## Task requirements
After finding the line with "place g next files = Ok (ps, last) ->" in the data below, set down exactly each line through the one with "total <= U32_MAX", inclusive, and stop there.
┄┄┄┄┄┄
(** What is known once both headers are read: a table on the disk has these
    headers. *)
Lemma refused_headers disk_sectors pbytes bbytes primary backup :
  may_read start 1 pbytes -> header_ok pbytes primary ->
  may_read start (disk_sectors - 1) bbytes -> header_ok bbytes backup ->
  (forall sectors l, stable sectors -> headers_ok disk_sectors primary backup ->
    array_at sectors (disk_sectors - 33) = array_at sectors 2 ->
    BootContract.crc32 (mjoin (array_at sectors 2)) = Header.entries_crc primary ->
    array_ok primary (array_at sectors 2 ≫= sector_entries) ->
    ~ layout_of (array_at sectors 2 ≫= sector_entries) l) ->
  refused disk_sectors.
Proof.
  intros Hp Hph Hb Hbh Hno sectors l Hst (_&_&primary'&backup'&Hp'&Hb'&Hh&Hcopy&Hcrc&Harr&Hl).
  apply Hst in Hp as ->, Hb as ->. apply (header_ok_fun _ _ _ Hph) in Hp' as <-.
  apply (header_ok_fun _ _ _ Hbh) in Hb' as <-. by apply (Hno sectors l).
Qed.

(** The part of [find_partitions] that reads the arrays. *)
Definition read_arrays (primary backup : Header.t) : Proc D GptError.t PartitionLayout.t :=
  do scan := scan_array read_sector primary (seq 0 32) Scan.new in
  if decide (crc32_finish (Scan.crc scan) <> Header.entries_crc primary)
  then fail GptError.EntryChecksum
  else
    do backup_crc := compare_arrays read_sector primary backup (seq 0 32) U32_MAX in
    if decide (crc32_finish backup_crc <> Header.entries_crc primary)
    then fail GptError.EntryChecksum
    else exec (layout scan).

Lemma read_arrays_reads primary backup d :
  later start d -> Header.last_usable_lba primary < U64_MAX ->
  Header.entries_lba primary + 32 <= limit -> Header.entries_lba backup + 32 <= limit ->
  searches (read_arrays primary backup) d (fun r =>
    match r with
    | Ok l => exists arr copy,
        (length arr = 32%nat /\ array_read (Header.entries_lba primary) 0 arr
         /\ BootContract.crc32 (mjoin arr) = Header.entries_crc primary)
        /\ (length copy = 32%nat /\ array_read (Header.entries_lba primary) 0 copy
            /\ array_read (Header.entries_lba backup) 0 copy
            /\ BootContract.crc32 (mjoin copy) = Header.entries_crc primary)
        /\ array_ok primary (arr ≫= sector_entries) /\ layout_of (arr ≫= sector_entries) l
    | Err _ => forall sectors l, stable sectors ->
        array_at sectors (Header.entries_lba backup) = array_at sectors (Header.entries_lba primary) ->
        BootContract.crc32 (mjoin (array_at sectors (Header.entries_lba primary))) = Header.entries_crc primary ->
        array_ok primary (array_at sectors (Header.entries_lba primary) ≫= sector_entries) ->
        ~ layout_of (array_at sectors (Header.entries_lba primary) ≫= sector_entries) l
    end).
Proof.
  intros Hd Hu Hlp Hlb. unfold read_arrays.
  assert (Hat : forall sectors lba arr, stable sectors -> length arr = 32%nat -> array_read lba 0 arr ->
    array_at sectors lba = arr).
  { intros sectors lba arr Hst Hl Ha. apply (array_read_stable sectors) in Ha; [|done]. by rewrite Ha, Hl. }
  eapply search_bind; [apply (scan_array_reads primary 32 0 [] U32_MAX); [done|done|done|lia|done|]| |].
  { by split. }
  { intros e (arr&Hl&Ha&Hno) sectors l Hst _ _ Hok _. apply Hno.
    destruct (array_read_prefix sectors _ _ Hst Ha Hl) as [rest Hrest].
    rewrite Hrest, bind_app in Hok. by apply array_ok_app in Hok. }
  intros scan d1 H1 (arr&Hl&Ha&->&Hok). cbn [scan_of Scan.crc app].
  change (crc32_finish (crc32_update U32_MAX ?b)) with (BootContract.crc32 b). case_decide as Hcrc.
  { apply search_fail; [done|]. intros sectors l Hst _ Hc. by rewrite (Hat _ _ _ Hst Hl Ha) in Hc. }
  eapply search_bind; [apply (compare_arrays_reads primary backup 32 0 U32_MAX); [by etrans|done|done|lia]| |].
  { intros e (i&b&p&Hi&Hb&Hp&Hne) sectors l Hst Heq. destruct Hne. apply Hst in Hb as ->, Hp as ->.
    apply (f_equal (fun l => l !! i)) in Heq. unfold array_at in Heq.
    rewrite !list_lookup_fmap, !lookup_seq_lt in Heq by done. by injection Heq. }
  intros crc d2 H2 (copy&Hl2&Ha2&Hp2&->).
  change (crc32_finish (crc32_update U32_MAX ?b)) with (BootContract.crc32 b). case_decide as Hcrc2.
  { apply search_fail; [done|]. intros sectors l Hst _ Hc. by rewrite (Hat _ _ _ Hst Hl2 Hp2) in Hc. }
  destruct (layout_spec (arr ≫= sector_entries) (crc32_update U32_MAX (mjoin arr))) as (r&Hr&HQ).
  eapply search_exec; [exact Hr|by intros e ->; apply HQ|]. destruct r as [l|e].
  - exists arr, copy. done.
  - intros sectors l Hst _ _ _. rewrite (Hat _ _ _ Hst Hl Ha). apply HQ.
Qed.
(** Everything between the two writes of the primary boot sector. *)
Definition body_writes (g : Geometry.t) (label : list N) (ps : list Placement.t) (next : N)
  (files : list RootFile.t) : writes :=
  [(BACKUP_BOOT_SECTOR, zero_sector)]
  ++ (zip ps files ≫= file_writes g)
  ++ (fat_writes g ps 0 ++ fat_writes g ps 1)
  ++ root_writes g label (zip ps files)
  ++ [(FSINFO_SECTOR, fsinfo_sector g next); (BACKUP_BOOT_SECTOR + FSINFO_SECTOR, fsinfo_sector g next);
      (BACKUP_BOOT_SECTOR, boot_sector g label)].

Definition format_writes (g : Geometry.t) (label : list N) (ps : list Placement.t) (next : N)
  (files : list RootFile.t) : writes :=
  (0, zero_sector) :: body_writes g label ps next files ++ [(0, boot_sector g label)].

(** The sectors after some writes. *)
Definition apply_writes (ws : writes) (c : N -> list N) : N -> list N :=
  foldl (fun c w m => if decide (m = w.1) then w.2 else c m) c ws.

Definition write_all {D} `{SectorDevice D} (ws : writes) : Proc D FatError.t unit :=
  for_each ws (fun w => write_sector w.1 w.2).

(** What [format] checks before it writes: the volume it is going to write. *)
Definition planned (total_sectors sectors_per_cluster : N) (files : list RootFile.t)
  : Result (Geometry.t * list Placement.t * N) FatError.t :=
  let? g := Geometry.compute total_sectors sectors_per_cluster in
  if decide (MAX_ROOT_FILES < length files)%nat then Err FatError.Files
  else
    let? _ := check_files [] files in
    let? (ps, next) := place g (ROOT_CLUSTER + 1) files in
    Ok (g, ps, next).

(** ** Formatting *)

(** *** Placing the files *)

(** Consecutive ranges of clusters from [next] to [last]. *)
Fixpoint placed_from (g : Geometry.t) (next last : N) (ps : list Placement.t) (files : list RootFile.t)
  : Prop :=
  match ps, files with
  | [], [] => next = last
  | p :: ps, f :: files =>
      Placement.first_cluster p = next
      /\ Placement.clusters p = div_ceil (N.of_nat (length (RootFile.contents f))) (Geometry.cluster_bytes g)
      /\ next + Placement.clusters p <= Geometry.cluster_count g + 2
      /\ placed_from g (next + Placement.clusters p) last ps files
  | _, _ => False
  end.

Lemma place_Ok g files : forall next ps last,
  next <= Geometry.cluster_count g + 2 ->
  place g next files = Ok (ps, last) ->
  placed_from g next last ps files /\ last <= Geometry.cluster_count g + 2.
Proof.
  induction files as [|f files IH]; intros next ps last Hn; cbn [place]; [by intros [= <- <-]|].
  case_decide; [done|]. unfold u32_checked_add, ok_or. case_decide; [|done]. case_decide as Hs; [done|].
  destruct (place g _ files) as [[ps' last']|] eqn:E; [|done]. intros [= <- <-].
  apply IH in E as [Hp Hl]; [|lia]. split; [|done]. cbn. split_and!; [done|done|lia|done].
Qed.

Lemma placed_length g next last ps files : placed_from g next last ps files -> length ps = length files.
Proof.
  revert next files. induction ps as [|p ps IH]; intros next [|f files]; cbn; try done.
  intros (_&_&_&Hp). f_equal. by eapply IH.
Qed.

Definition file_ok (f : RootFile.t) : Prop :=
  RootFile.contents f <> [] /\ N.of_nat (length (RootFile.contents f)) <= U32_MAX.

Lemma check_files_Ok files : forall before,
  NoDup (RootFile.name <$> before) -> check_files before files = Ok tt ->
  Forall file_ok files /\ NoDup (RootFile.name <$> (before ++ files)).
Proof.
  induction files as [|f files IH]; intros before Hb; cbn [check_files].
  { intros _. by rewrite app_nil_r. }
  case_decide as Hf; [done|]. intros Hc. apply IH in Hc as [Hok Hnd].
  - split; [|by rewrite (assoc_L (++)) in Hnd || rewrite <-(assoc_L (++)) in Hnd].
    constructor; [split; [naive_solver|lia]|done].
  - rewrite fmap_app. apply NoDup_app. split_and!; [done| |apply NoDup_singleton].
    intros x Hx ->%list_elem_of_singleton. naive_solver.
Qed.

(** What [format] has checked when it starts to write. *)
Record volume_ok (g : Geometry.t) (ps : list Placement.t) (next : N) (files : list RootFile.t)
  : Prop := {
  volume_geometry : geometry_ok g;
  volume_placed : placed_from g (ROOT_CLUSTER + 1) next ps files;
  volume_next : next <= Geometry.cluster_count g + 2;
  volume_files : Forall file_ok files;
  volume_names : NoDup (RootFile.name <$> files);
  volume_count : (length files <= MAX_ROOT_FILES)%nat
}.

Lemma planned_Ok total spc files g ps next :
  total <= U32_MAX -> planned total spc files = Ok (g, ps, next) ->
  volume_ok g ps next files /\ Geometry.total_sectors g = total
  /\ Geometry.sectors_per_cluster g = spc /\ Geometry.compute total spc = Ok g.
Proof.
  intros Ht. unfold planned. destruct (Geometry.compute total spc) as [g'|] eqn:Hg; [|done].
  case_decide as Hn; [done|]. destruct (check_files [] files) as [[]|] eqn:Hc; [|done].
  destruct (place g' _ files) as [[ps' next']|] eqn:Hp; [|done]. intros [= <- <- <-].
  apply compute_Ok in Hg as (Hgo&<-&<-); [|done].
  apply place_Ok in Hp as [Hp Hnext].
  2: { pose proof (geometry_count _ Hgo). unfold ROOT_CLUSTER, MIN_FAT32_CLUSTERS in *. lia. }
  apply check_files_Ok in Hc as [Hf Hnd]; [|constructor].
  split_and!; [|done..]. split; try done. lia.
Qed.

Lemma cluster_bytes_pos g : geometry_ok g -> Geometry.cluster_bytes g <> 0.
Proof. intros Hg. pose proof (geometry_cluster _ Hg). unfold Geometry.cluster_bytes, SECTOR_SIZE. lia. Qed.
┄┄┄┄┄┄
## Result of this task
  place g next files = Ok (ps, last) ->
  placed_from g next last ps files /\ last <= Geometry.cluster_count g + 2.
Proof.
  induction files as [|f files IH]; intros next ps last Hn; cbn [place]; [by intros [= <- <-]|].
  case_decide; [done|]. unfold u32_checked_add, ok_or. case_decide; [|done]. case_decide as Hs; [done|].
  destruct (place g _ files) as [[ps' last']|] eqn:E; [|done]. intros [= <- <-].
  apply IH in E as [Hp Hl]; [|lia]. split; [|done]. cbn. split_and!; [done|done|lia|done].
Qed.

Lemma placed_length g next last ps files : placed_from g next last ps files -> length ps = length files.
Proof.
  revert next files. induction ps as [|p ps IH]; intros next [|f files]; cbn; try done.
  intros (_&_&_&Hp). f_equal. by eapply IH.
Qed.

Definition file_ok (f : RootFile.t) : Prop :=
  RootFile.contents f <> [] /\ N.of_nat (length (RootFile.contents f)) <= U32_MAX.

Lemma check_files_Ok files : forall before,
  NoDup (RootFile.name <$> before) -> check_files before files = Ok tt ->
  Forall file_ok files /\ NoDup (RootFile.name <$> (before ++ files)).
Proof.
  induction files as [|f files IH]; intros before Hb; cbn [check_files].
  { intros _. by rewrite app_nil_r. }
  case_decide as Hf; [done|]. intros Hc. apply IH in Hc as [Hok Hnd].
  - split; [|by rewrite (assoc_L (++)) in Hnd || rewrite <-(assoc_L (++)) in Hnd].
    constructor; [split; [naive_solver|lia]|done].
  - rewrite fmap_app. apply NoDup_app. split_and!; [done| |apply NoDup_singleton].
    intros x Hx ->%list_elem_of_singleton. naive_solver.
Qed.

(** What [format] has checked when it starts to write. *)
Record volume_ok (g : Geometry.t) (ps : list Placement.t) (next : N) (files : list RootFile.t)
  : Prop := {
  volume_geometry : geometry_ok g;
  volume_placed : placed_from g (ROOT_CLUSTER + 1) next ps files;
  volume_next : next <= Geometry.cluster_count g + 2;
  volume_files : Forall file_ok files;
  volume_names : NoDup (RootFile.name <$> files);
  volume_count : (length files <= MAX_ROOT_FILES)%nat
}.

Lemma planned_Ok total spc files g ps next :
  total <= U32_MAX -> planned total spc files = Ok (g, ps, next) ->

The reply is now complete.